Some high lights from the question and answer period:

Analyst – “how did it get to where it was shipping without somebody trying on a pair of pants, like the first batch, to make sure that this wasn’t an issue, and stopping it before it got so out of control?” Not so hot answer, “The truth of the matter is the only way that you can actually test for the issue is to put the pants on and bend over. Just putting the pants on themselves doesn’t solve the problem. So it passed all of the basic metric tests, and the hand feel is relatively the same. So it was very difficult for the factories to isolate the issue, and it wasn’t until we got in a store and started putting it on people that we could actually see the issue.” So either lululemon did do quality checks on this batch and where satisfied with the product or they had inadequate quality checks and relied on customers and front end staff to identify problems. According to Eclat Textile Co. Lululemon does a certification of the product before it gets sent out. 

Christine Day- Absolutely. Project Canary, as we’re referring to it. We have made significant investments since last year. The issue you’re referring to, the dye issue, where we brought the experts in, rewrote the whole process for dye, and working in partnership with our manufacturers solved the problem.
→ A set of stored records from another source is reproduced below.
(** One iteration on valid cues returns, yields at most one cue, and the
    cues it hands on are valid. *)
Lemma iteration_total (p c : Caption) :
  valid_cue p -> valid_cue c ->
  exists yl p', iteration p c = Ok (yl, p')
                /\ valid_cue p' /\ Forall valid_cue yl
                /\ (List.length yl <= 1)%nat.
Proof.
  intros Hp Hc. unfold iteration.
  set (c1 := set_text (strip (text c)) c).
  assert (Hc1 : valid_cue c1) by exact Hc.
  destruct (length (text c1) =? 0)%nat eqn:Hlen.
  { exists [], p. split; [reflexivity |]. split; [exact Hp |].
    split; [constructor | simpl; lia]. }
  destruct (short_duplicate p c1).
  { unfold get_end. rewrite (set_end_str _ p (proj2 Hc1)). cbn [bind].
    eexists [], _. split; [reflexivity |].
    split; [split; [apply Hp | apply Hc] |].
    split; [constructor | simpl; lia]. }
  assert (Hne : text c1 <> "").
  { intros E. rewrite E in Hlen. discriminate. }
  destruct (line_rules_total p c1 Hne Hp Hc1) as (o & -> & Ho). cbn [bind].
  destruct o as [p1 | sw c2].
  { exists [], p1. split; [reflexivity |]. split; [exact Ho |].
    split; [constructor | simpl; lia]. }
  destruct Ho as [Es Ee].
  assert (Hc2 : valid_cue c2) by (split; [rewrite Es | rewrite Ee]; apply Hc).
  assert (Hov : exists p2,
             (if Qle_bool (_ts_to_secs (start_time c2))
                          (_ts_to_secs (end_time p))
              then set_end (_seconds_to_timestamp
                              (max0 (_ts_to_secs (start_time c2) - (1 # 1000))))
                           p
              else Ok p) = Ok p2 /\ valid_cue p2).
  { destruct (Qle_bool _ _).
    - destruct (overlap_correction_total p c2 Hp (proj1 Hc2)) as (t & -> & Ht).
      eexists. split; [reflexivity |]. split; [apply Hp | exact Ht].
    - exists p. auto. }
  destruct Hov as (p2 & -> & Hp2). cbn [bind].
  assert (Hsw : exists c3,
             (if Qle_bool (_ts_to_secs (end_time c2))
                          (_ts_to_secs (start_time c2))
              then
                let '(new_start, new_end) := (get_end c2, get_start c2) in
                subtitle <- set_start new_start c2 ;; set_end new_end subtitle
              else Ok c2) = Ok c3 /\ valid_cue c3).
  { destruct (Qle_bool _ _).
    - unfold get_end, get_start.
      rewrite (set_start_str _ c2 (proj2 Hc2)). cbn [bind].
      rewrite (set_end_str _ _ (proj1 Hc2)).
      eexists. split; [reflexivity |]. split; [apply Hc2 | apply Hc2].
    - exists c2. auto. }
  destruct Hsw as (c3 & -> & Hc3). cbn [bind].
  eexists _, c3. split; [reflexivity |].
  split; [exact Hc3 |].
  destruct sw; cbn [negb];
    (split; [repeat (constructor; try assumption) | simpl; lia]).
Qed.

Lemma dedupe_from_total (rest : list Caption) :
  forall p, valid_cue p -> Forall valid_cue rest ->
    exists ys, dedupe_from (Some p) rest = Ok (map Some ys)
               /\ Forall valid_cue ys
               /\ (1 <= List.length ys <= S (List.length rest))%nat.
Proof.
  induction rest as [| c rest IH]; intros p Hp Hrest; cbn [dedupe_from].
  - exists [p]. split; [reflexivity |].
    split; [repeat (constructor; try assumption) | simpl; lia].
  - inversion Hrest as [| ? ? Hc Hrest']; subst.
    destruct (iteration_total p c Hp Hc) as (yl & p' & -> & Hp' & Hyl & Hlen).
    cbn [bind].
    destruct (IH p' Hp' Hrest') as (ys & -> & Hys & Hl).
    cbn [bind]. exists (yl ++ ys)%list.
    rewrite map_app. split; [reflexivity |].
    split; [now apply Forall_app |].
    rewrite List.length_app. cbn [List.length]. lia.
Qed.

End TotalFacts.

(** X1.  On a sequence of one or more valid cues the merger raises no
    exception: it yields at least one cue and no more cues than it was
    given, none of them [None], and every cue it yields is valid again. *)
Theorem merger_returns_on_valid_cues (cues : list Caption) :
  cues <> [] ->
  Forall valid_cue cues ->
  exists ys,
    dedupe_yt_captions cues = Ok (map Some ys)
    /\ Forall valid_cue ys
    /\ (1 <= List.length ys <= List.length cues)%nat.
Proof.
  destruct cues as [| first rest]; [congruence |]. intros _ Hall.
  inversion Hall as [| ? ? Hf Hr]; subst.
  exact (TotalFacts.dedupe_from_total rest first Hf Hr).
Qed.

Lemma merger_returns_on_valid_cues_witness :
  exists ys,
    dedupe_yt_captions
      [cue 0 2000 (lines2 "line one" "line two");
       cue 2000 4000 (lines2 "line two" "line three")]
    = Ok (map Some ys)
    /\ (1 <= List.length ys <= 2)%nat.
Proof.
  destruct (merger_returns_on_valid_cues
              [cue 0 2000 (lines2 "line one" "line two");
               cue 2000 4000 (lines2 "line two" "line three")])
    as (ys & Hy & _ & Hl).
  - discriminate.
  - repeat constructor; vm_compute; intuition discriminate.
  - exists ys. split; [exact Hy | exact Hl].
Defined.

(** X2.  When valid cues come in the order of their starts and each cue
    after the first starts before its own end, the merger returns and no cue
    it yields ends after the next one starts. *)
Theorem ordered_valid_cues_do_not_overlap (first : Caption)
  (rest : list Caption) :
  Forall valid_cue (first :: rest) ->
  ordered_after (_ts_to_secs (start_time first)) rest ->
  exists ys,
    dedupe_yt_captions (first :: rest) = Ok (map Some ys) /\ no_overlap ys.
Proof.
  intros Hall Hord.
  inversion Hall as [| ? ? Hf Hr]; subst.
  destruct (TotalFacts.dedupe_from_total rest first Hf Hr) as (ys & Hy & _).
  exists ys. split; [exact Hy |].
  destruct (MergerFacts.dedupe_from_no_overlap rest first _ Hord Hy)
    as (ys' & Heq & Hno & _).
  assert (ys = ys'); [| now subst].
  clear - Heq. revert ys' Heq.
  induction ys as [| y ys IH]; intros [| y' ys']; simpl; try discriminate; auto.
  intros [= -> H]. f_equal. now apply IH.
Qed.

Lemma ordered_valid_cues_do_not_overlap_witness :
  exists ys,
    dedupe_yt_captions
      [cue 0 2000 (lines2 "line one" "line two");
       cue 1500 4000 (lines2 "line two" "line three")]
    = Ok (map Some ys)
    /\ no_overlap ys.
Proof.
  apply (ordered_valid_cues_do_not_overlap
           (cue 0 2000 (lines2 "line one" "line two"))
           [cue 1500 4000 (lines2 "line two" "line three")]).
  - repeat constructor; vm_compute; intuition discriminate.
  - repeat split; vm_compute; intuition discriminate.
Defined.

(** ** The segmenter *)

Module SegmentFacts.

Import DigitFacts ParseFacts TimestampFacts MergerFacts StringFacts.

Local Open Scope Q_scope.

Lemma gap_separator_law (gap : Q) :
  let sep := if Qltb 3 gap then String nl (String nl "")
             else if Qltb 1 gap then String nl "" else " " in
  (3 < gap -> sep = String nl (String nl ""))
  /\ (1 < gap -> gap <= 3 -> sep = String nl "")
  /\ (gap <= 1 -> sep = " ").
Proof.
  cbv zeta.
  destruct (Qltb 3 gap) eqn:H3; [apply Qltb_lt in H3 |];
    (destruct (Qltb 1 gap) eqn:H1; [apply Qltb_lt in H1 |]).
  - repeat split; auto.
    + intros _ Hle. exfalso. exact (Qlt_not_le _ _ H3 Hle).
    + intros Hle. exfalso. exact (Qlt_not_le _ _ H1 Hle).
  - exfalso. apply not_true_iff_false in H1. apply H1, Qltb_lt.
    apply Qlt_trans with 3; [reflexivity | exact H3].
  - apply not_true_iff_false in H3. repeat split; auto.
    + intros Hc. exfalso. apply H3. now apply Qltb_lt.
    + intros Hle. exfalso. exact (Qlt_not_le _ _ H1 Hle).
  - apply not_true_iff_false in H3. apply not_true_iff_false in H1.
    repeat split; auto.
    + intros Hc. exfalso. apply H3. now apply Qltb_lt.
    + intros Hc. exfalso. apply H1. now apply Qltb_lt.
Qed.

Lemma last_rev {A : Type} (l : list A) (x : A) : rev (l ++ [x]) = x :: rev l.
Proof. now rewrite rev_app_distr. Qed.

(** The separator of one new segment. *)
Lemma segment_of_separator (acc : list Segment) (cap : option Caption)
  (seg : Segment) :
  segment_of (List.length acc) acc cap = Ok seg ->
  match rev acc with
  | [] => separator seg = ""
  | p :: _ => separator_law p seg
  end.
Proof.
  unfold segment_of. destruct cap as [c |]; [| discriminate].
  destruct (_timestamp_to_seconds (get_start c)) as [s0 |]; [| discriminate].
  destruct (_timestamp_to_seconds (get_end c)) as [e0 |]; [| discriminate].
  cbn [bind].
  destruct acc as [| a acc] using rev_ind.
  - cbn. now intros [= <-].
  - rewrite List.length_app, Nat.add_comm. cbn [List.length Nat.add Nat.eqb].
    rewrite last_rev. cbn [bind].
    pose proof (gap_separator_law (s0 - end_sec a)) as Hlaw. cbv zeta in Hlaw.
    destruct (Qltb 3 _); [| destruct (Qltb 1 _)];
      cbn [bind]; intros [= <-]; exact Hlaw.
Qed.

Lemma segments_from_separators (caps : list (option Caption)) :
  forall (acc out : list Segment),
    segments_from (List.length acc) acc caps = Ok out ->
    exists news, out = (acc ++ news)%list
                 /\ separators_follow (hd_error (rev acc)) news.
Proof.
  induction caps as [| cap caps IH]; intros acc out; cbn [segments_from].
  - intros [= <-]. exists []. now rewrite app_nil_r.
  - destruct (segment_of (List.length acc) acc cap) as [seg |] eqn:Eseg;
      [| discriminate].
    cbn [bind]. intros Hout.
    replace (S (List.length acc)) with (List.length (acc ++ [seg]))%list in Hout
      by (rewrite List.length_app; simpl; lia).
    destruct (IH _ _ Hout) as (news & -> & Hnews).
    exists (seg :: news). split; [now rewrite <- app_assoc |].
    rewrite last_rev in Hnews. cbn [hd_error] in Hnews.
    split; [| exact Hnews].
    apply segment_of_separator in Eseg.
    destruct (rev acc); exact Eseg.
Qed.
So we no longer have dye issues, and so we can very much say that with confidence.And I feel that we will accomplish the same thing here with the fabrics once we identify exactly where in the chain the breakdown was, and have long term solutions for this. The big shift for us is making sure that we have people actually on site in the mills and the other environments, and that’s the infrastructure that we started investing in this year. And we’ll continue to do so this coming year. This is amazing to me because the dye issue went on for quite some time before Lululemon acknowledged it as a quality issue, after having put the blame on the customer and sweat pH level interacting with the dyes. Christine later admitted that the cause of the dye issue was Lululemon pushing the limits on colors that they knew would have color fast issues (neon dyes). Sounds like perhaps lululemon again pushed the limits on how thin they could make the fabrics before hitting ‘critical mass’ on customer complaints. As you know from my blog, I check fabric content on lululemon product religiously and refuse to purchase luon that has more than 47% polyester.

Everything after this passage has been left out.